Are you referring to this part of section 4 of the 1905 paper?

It is at once apparent that this result still holds good if the clock moves from A to B in any polygonal line, and also when the points A and B coincide.

If we assume that the result proved for a polygonal line is also valid for a continuously curved line, we arrive at this result: If one of two synchronous clocks at A is moved in a closed curve with constant velocity until it returns to A, the journey lasting t seconds, then by the clock which has remained at rest the traveled clock on its arrival at A will be 1/2*tv^2/c^2 second slow. Thence we conclude that a balance-clock7 at the equator must go more slowly, by a very small amount, than a precisely similar clock situated at one of the poles under otherwise identical conditions.
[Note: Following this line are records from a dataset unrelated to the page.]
Arguments Normal {Exn A} a.
Arguments Throw {Exn A} e.
Arguments Rows {Row} rows.
Arguments ErrorObject {Row} message.
Arguments CreateClient {Exn}.
Arguments RunQuery {Exn} q.
Arguments ConsoleError {Exn} message e.
Arguments mkResult {Row Exn} data error.
Arguments data {Row Exn} q.
Arguments error {Row Exn} q.
Arguments mkWorld {Row Exn} clientCreation queryAnswer.
Arguments clientCreation {Row Exn} w.
Arguments queryAnswer {Row Exn} w q.
Arguments mkResponse {Row} body status.
Arguments body {Row} r.
Arguments status {Row} r.
Arguments json {Row} b.
Arguments json_status {Row} b s.
Arguments ret {Exn A} a.
Arguments throw {Exn A} e.
Arguments emit {Exn} ev.
Arguments bind {Exn A B} m k.
Arguments try_catch {Exn A} m handler.
Arguments createSupabaseServerClient {Row Exn} world.
Arguments await_query {Row Exn} world client q.
Arguments console_error {Exn} message e.
Arguments GET {Row Exn Request} world _.
Arguments run {Row Exn Request} world req.
Arguments queries {Exn} log.
Arguments failure {Row Exn} world.

End CategoriesRoute.

(** ** A reference host

    Dates are written [YYYY-MM-DD] and read in the UTC time zone, both by
    [new Date] and by [parseISO]; lower-casing acts on ASCII letters. *)

Module Utc.

Definition msPerDay : Z := 86400000.

(** Days since 1970-01-01 of a civil date, and back. *)
Definition days_from_civil (y m d : Z) : Z :=
  let y' := if m <=? 2 then y - 1 else y in
  let era := y' / 400 in
  let yoe := y' - era * 400 in
  let mp := if m >? 2 then m - 3 else m + 9 in
  let doy := (153 * mp + 2) / 5 + d - 1 in
  let doe := yoe * 365 + yoe / 4 - yoe / 100 + doy in
  era * 146097 + doe - 719468.

Definition civil_from_days (days : Z) : Z * Z * Z :=
  let z := days + 719468 in
  let era := z / 146097 in
  let doe := z - era * 146097 in
  let yoe := (doe - doe / 1460 + doe / 36524 - doe / 146096) / 365 in
  let doy := doe - (365 * yoe + yoe / 4 - yoe / 100) in
  let mp := (5 * doy + 2) / 153 in
  let d := doy - (153 * mp + 2) / 5 + 1 in
  let m := if mp <? 10 then mp + 3 else mp - 9 in
  let y := yoe + era * 400 in
  (if m <=? 2 then y + 1 else y, m, d).

Fixpoint digits (s : string) (acc : Z) : Z :=
  match s with
  | EmptyString => acc
  | String c s' => digits s' (10 * acc + (Z.of_nat (nat_of_ascii c) - 48))
  end.

Definition parse (s : string) : Z :=
  days_from_civil (digits (substring 0 4 s) 0)
                  (digits (substring 5 2 s) 0)
                  (digits (substring 8 2 s) 0) * msPerDay.

Definition dayOf (t : Z) : Z := t / msPerDay.

(** 1970-01-01 was a Thursday. *)
Definition dayOfWeek (day : Z) : Z := (day + 4) mod 7.

Definition startOfWeek (weekStartsOn day : Z) : Z :=
  day - (dayOfWeek day - weekStartsOn) mod 7.

Definition sameMonth (a b : Z) : bool :=
  let '(ya, ma, _) := civil_from_days (dayOf a) in
  let '(yb, mb, _) := civil_from_days (dayOf b) in
  (ya =? yb) && (ma =? mb).

Definition monthName (m : Z) : string :=
  nth (Z.to_nat (m - 1))
    ["January"; "February"; "March"; "April"; "May"; "June"; "July";
     "August"; "September"; "October"; "November"; "December"] "".

Definition pad2 (n : Z) : string :=
  if n <? 10 then ("0" ++ Js.number_toString n)%string
  else Js.number_toString n.

Definition formatDate (t : Z) (pattern : string) : string :=
  let '(y, m, d) := civil_from_days (dayOf t) in
  if (pattern =? "MMMM yyyy")%string
  then (monthName m ++ " " ++ Js.number_toString y)%string
  else if (pattern =? "yyyy-MM-dd")%string
  then (Js.number_toString y ++ "-" ++ pad2 m ++ "-" ++ pad2 d)%string
  else "".

Definition lowerChar (c : ascii) : ascii :=
  let n := nat_of_ascii c in
  if ((65 <=? n) && (n <=? 90))%nat then ascii_of_nat (n + 32) else c.

Fixpoint lower (s : string) : string :=
  match s with
  | EmptyString => EmptyString
  | String c s' => String (lowerChar c) (lower s')
  end.

#[export] Instance host : Host.
Proof.
  refine {|
    toLowerCase := lower;
    newDate := parse;
    parseISO := parse;
    isToday := fun now d => dayOf d =? dayOf now;
    isYesterday := fun now d => dayOf d =? dayOf now - 1;
    isSameWeek := fun weekStartsOn a b =>
      startOfWeek weekStartsOn (dayOf a)
      =? startOfWeek weekStartsOn (dayOf b);
    isSameMonth := sameMonth;
    format := formatDate;
    toLowerCase_empty := _
  |}.
  intros s. destruct s; simpl; split; intro E; congruence.
Defined.

(** The clock of the examples: 2025-03-08, 10:48:32. *)
Definition clock : Z := parse "2025-03-08" + 38912000.
(** * Renovation allocation: the MIP model builder and the solution formatter

    A shallow embedding of [src/main.go] (package main of
    nextmv-renovation-allocation): the function [solver], which builds a
    mixed integer program from the input, hands it to the external solver
    and formats the answer, and the function [format], which maps the
    values of the decision variables back to (property, renovation)
    assignments.

    Go values are modelled as follows.
    - [float64] is [spec_float] of the Standard Library (binary64: a sign,
      a mantissa and an exponent, two zeros, two infinities, NaN).
    - [int] is a 64-bit integer, modelled as [Z].
    - slices are lists; a map from string to slice is a [gmap string (list _)];
      the nil slice and the empty slice are both [[]] (they have the same
      length and the same elements, and [omitempty] treats them alike).
    - a run-time panic is the [Panic] result of the monad [M].
    - the statements of a function body that mutate an object (the model,
      the map of variables, the slice [assigned]) are explicit state
      passing in the monad [M]. *)

From Stdlib Require Import ZArith QArith Qabs Lia Lqa.
From Stdlib Require Import Floats.SpecFloat.
From stdpp Require Import gmap strings list fin_maps sorting.

Local Open Scope Z_scope.

(** ** float64 *)

Module Float64.

Definition float64 := spec_float.

Definition prec : Z := 53.
Definition emax : Z := 1024.

(** A finite float is a binary64 value when its mantissa has at most 53
    bits and the exponent is the canonical one. *)
Definition valid (x : float64) : bool := valid_binary prec emax x.

Definition is_finite (x : float64) : bool :=
  match x with
  | S754_zero _ | S754_finite _ _ _ => true
  | _ => false
  end.

(** The conversion [float64(n)] of an integer: round to nearest, ties to
    even. *)
Definition of_int (n : Z) : float64 := binary_normalize prec emax n 0 false.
If you're saying that this justifies treating the circular-moving clock as having its own rest frame, you misunderstand what he was saying there. Einstein was saying that time dilation as seen in an inertial reference frame is dependent only on velocity in that frame. So if something moves on a curved path at constant speed as seen in an inertial frame, you can calculate the time elapsed just by multiplying the coordinate time in that frame by \sqrt{1 - v^2/c^2}. But Einstein is not claiming there that the object moving on the curved path itself has its own rest frame where the usual rules of relativity apply; these rules only apply in frames "in uniform translatory motion", ie no acceleration (and changing direction always involves acceleration).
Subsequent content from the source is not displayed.